The company also has extensive patent portfolio (more than 600) that we believe is underappreciated by the marketplace. Management has integrated multiple AI initiatives to provide innovative solutions across the Business Process Services (BPS) value chain. Conduent has a sizable government business which could experience near-term disruption from additional government closings. However, we believe that current discounted share price may reflect this market fear. Conduent shares look significantly mispriced, less than 2x normalized EV/EBITDA, versus publicly traded peers at 8 to 10x.

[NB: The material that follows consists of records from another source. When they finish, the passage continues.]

(* ===== verification/CommandProps.v ===== *)
(** * What a user of the command can rely on

    Reloads take effect in the order in which they succeed, a stop request that finds
    room in the channel ends the process, and one that does not is lost. *)
From Stdlib Require Import ZArith Lia.
From stdpp Require Import base list numbers option gmap strings relations.
From S2P Require Import Prelude Host Packet Api Tables Heap Snapshot SnapshotSpec LookupSpec Action Rcu State StatsSpec Rules Binding Worker WorkerSpec Publish BindingSpec GoSlice Control ControlSpec ControlRefine ControlNative Lifecycle Documents DocumentsSpec RuleFiles RuleFilesSpec Crew CrewSpec Calls CallsSpec CallsProps Command CommandSpec.

Section Runs.
Context {NET : Net} {J : Json} {open_error : Type}.
Context {H : Host} {C : Checksums} {T : DpdkTables} {Q : Qsbr}.
Context (calloc : callocator) (allocate : gmap Z hobj -> allocator) (growth : nat -> nat -> nat).
Context (stack_meta : dp_packet_meta) (injected : Z) (rulesFile : string).
Abbreviation command := (command open_error).
Abbreviation office_runs := (Calls.office_runs calloc allocate growth stack_meta injected).
Abbreviation command_step := (Command.command_step (open_error := open_error) calloc allocate growth stack_meta injected rulesFile).
Abbreviation command_run := (Command.command_run (open_error := open_error) calloc allocate growth stack_meta injected rulesFile).
Abbreviation listen := (Command.listen (open_error := open_error) growth rulesFile).

Lemma command_run_once l c c' : command_step l c c' -> command_run (option_list l) c c'.
Proof. intros Hs. rewrite <- (app_nil_r (option_list l)). eapply run_step; [exact Hs|constructor]. Qed.

Lemma command_run_app ls ls' c c1 c' : command_run ls c c1 -> command_run ls' c1 c' -> command_run (ls ++ ls') c c'.
Proof. induction 1 as [c|l ls c c1 c2 Hs _ IH]; intros Hr; [done|]. rewrite <- app_assoc. by eapply run_step; [|apply IH]. Qed.

Lemma command_run_silent c c1 c' : command_run [] c c1 -> command_run [] c1 c' -> command_run [] c c'.
Proof. apply (command_run_app [] []). Qed.

Lemma listens_run c c' : listen c = Some c' -> command_run [] c c'.
Proof. intros E. apply (command_run_once None). by apply command_listens. Qed.

Lemma office_command_run o' c : rtc office_runs (site c) o' -> command_run [] c (with_site o' c).
Proof.
  intros Hr. remember (site c) as o eqn:Eo. revert c Eo. induction Hr as [o|o o1 o' Hs _ IH]; intros c ->; [destruct c; constructor|].
  eapply command_run_silent; [apply (command_run_once None); by apply command_runs|]. exact (IH (with_site o1 c) eq_refl).
Qed.

(** ** Who stops the dataplane *)

(** No stop request is on its way. *)
Definition quiet (c : command) : Prop :=
  (forall s, channel c = Some s -> s = SIGHUP) /\ (forall s, listening c = Received s -> s = SIGHUP).

Lemma quiet_step l c c' : command_step l c c' -> (forall s, l = Some s -> s = SIGHUP) -> quiet c ->
  quiet c' /\ exists x, notices c' = notices c ++ x /\ Stopping ∉ x.
Proof.
  assert (forall c0 : command, exists x, notices c0 = notices c0 ++ x /\ Stopping ∉ x) as Hsame by (intros c0; exists []; rewrite app_nil_r; split; [done|set_solver]).
  assert (forall (c0 : command) y, y <> Stopping -> exists x, notices c0 ++ [y] = notices c0 ++ x /\ Stopping ∉ x) as Htell by (intros c0 y Hy; exists [y]; split; [done|set_solver]).
  destruct 1 as [c o' Hr|c contents|s c|c c' Hl|c El Ho]; intros Hls [Hch Hli]; try (split; [by split|exact (Hsame c)]).
  - split; [|exact (Hsame c)]. split; [|done]. intros s'. cbn. unfold deliver. destruct (channel c) eqn:E; [|intros [= <-]; by apply Hls].
    intros [= <-]. by apply Hch.
  - unfold Command.listen in Hl. destruct (listening c) as [|s|g| |] eqn:El; [..|done].
    + destruct (channel c) as [s|] eqn:Ec; [|done]. injection Hl as <-. split; [|exact (Hsame c)].
      split; [done|]. intros s' [= <-]. by apply Hch.
    + rewrite decide_True in Hl by by apply Hli. unfold reload in Hl. destruct (String.eqb rulesFile ""); [|destruct (LoadRulesFile _ _ _) as [[[e|rs] [h d]]|]; [..|done]];
        injection Hl as <-; (split; [by split|]); cbn [turn_to tell take_up with_site with_disk notices]; first [by apply Htell|exact (Hsame c)].
    + destruct (calls (site c) !! g) as [[]|]; try done. destruct err; injection Hl as <-; (split; [by split|]); cbn [turn_to tell notices];
        first [by apply Htell|exact (Hsame c)].
    + destruct (holder (site c)); [done|]. injection Hl as <-. split; [by split|]. by apply Htell.
Qed.

Lemma quiet_run ls c c' : command_run ls c c' -> Forall (eq SIGHUP) ls -> quiet c ->
  exists x, notices c' = notices c ++ x /\ Stopping ∉ x.
Proof.
  induction 1 as [c|l ls c c1 c' Hs _ IH]; intros Hls Hq; [exists []; rewrite app_nil_r; split; [done|set_solver]|].
  apply Forall_app in Hls as [Hl Hls]. destruct (quiet_step _ _ _ Hs) as [Hq1 (x & E1 & Hx)]; [|done|].
  { intros s ->. cbn in Hl. by apply Forall_cons_1 in Hl as [<- _]. }
  destruct (IH Hls Hq1) as (y & E & Hy). exists (x ++ y). rewrite E, E1, app_assoc. split; [done|]. by intros [?|?]%elem_of_app.
Qed.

While the market indexes remain crowded in longer duration equities, we remain disciplined, focused on identifying attractive turnaround situations, significantly mispriced cyclicals and companies going through multi-year transformations. While our holdings are micro/small caps, we see this as temporary due to a severely depressed share price, fraction of the company’s underlying asset base and business model (revenues generally $3B+). Our holdings tend to have multiple long-term performance drivers: returning to normalized earnings and free cash flow through ongoing operational improvement, non-core asset monetization, valuation expansion potential narrowing the gap to private market transactions/publicly traded peers and favorable capital allocation.
We thank our clients for their long-term partnership and remain well positioned to pursue attractive long-term returns.